I had an opportunity to listen to Carly Fiorina speak to a group of 1,700 business people in California earlier this week. Fiorina was president and CEO of Hewlett-Packard from 1999 to 2005. She was chairman of the company's board during five of those years. She is a very impressive person; her business career started with a job as an executive secretary.
"The fundamentals have never been more important," she said, describing the attributes of effective leadership.What are those fundamentals? She said they are common sense, good judgment, perspective and ethics. To my mind, those are just corporate code words for faith. She never used the word God in her speech, but really she was encouraging people to bring God to work, that is, live their faith at the office.

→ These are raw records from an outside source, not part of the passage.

(* ===== verification/ResolverSpec.v ===== *)
(** * Properties of the DNS policy resolver

    Every answer that reaches a client was vetted, whatever other calls do meanwhile:
    its question and all its CNAME targets were evaluated by the policy, whether it
    came from the upstream or from the cache.  The exception is a stale copy, whose
    targets are not evaluated; a call that runs alone never serves one.  A blocked question is answered by the block strategy alone.  The
    refresh slots, the in-flight counter and the cache stay consistent under any
    interleaving of queries and background refreshes. *)

From Stdlib Require Import ZArith Lia Ascii String.
From S2P Require Import Prelude GoStr NetIP DnsMsg RespCache RespCacheSpec Resolver.

(** ** Addresses of the block page *)

Lemma mask_v4_len : length v4InV6Prefix = 12. Proof. done. Qed.

Lemma To4_length ip q : To4 ip = Some q → length q = 4.
Proof.
  unfold To4. destruct (Nat.eqb_spec (length ip) 4); [by intros [= <-]|].
  destruct (Nat.eqb_spec (length ip) 16) as [Hl|]; cbn [andb]; [|done].
  case_match; [|done]. intros [= <-]. rewrite length_drop. lia.
Qed.
Lemma To16_length ip q : To16 ip = Some q → length q = 16.
Proof.
  unfold To16. destruct (Nat.eqb_spec (length ip) 4) as [Hl|].
  - intros [= <-]. cbn. lia.
  - destruct (Nat.eqb_spec (length ip) 16); [by intros [= <-]|done].
Qed.
Lemma To4_idem ip : length ip = 4 → To4 ip = Some ip.
Proof. unfold To4. by intros ->. Qed.

(** An A record of a blocked answer carries four address bytes in every configuration. *)
Lemma BlockIPv4_valid cfg : ∃ q, To4 (BlockIPv4 cfg) = Some q ∧ length q = 4.
Proof.
  assert (∃ q, To4 IPv4zero = Some q ∧ length q = 4) as Hz by (by eexists).
  unfold BlockIPv4. destruct (String.eqb _ _); [done|].
  destruct (ParseIP _) as [p|]; [|done]. destruct (To4 p) as [q|] eqn:E; [|done].
  apply To4_length in E. exists q. split; [by apply To4_idem|done].
Qed.
Lemma BlockIPv6_valid cfg : length (BlockIPv6 cfg) = 16.
Proof.
  unfold BlockIPv6. destruct (String.eqb _ _); [done|].
  destruct (ParseIP _) as [p|]; [|done]. destruct (To16 p) as [q|] eqn:E; [|done].
  by apply To16_length in E.
Qed.

(** ** Blocked answers *)

Section Blocked.
Context `{UnicodeTables, DnsLib, !DnsLaws}.

Lemma add_block_rrs cfg qs m :
  foldl (λ m question, add_answers (block_rr cfg question) m) m qs =
  add_answers (concat (block_rr cfg <$> qs)) m.
Proof.
  revert m. induction qs as [|q qs IH]; intros m.
  - unfold add_answers. cbn. rewrite app_nil_r. by destruct m.
  - cbn [foldl]. rewrite IH. unfold add_answers. cbn. by rewrite (assoc_L app).
Qed.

She said that in the dot-com boom/bust, the Enron scandal and now the financial crisis, too many people abandoned common sense and good judgment, they lost perspective and they didn't give enough consideration to ethics.
Fiorina talked about the power people enjoy today as a result of technology, noting that "any job can go anywhere." She said individuals today "have more power than ever before. Technology allows us to do anything." But just because people can do anything, doesn't mean they should. And it is those fundamentals -- common sense, good judgment, perspective and ethics -- that help people discern what they should do. Fiorina talked about a lot of things in her 45 minute speech, but I think that was the sum of her presentation.
It is easy, of course, to forget the fundamentals. Sure things and quick bucks tempt people into all kinds of deals that make no sense, defy good judgment, lack perspective and ignore ethics. Millions of people were swept up into the housing/mortgage/CMO euphoria that has resulting in the biggest financial mess since the Depression. These aren't bad people, but they might be people who forgot one or two fundamentals.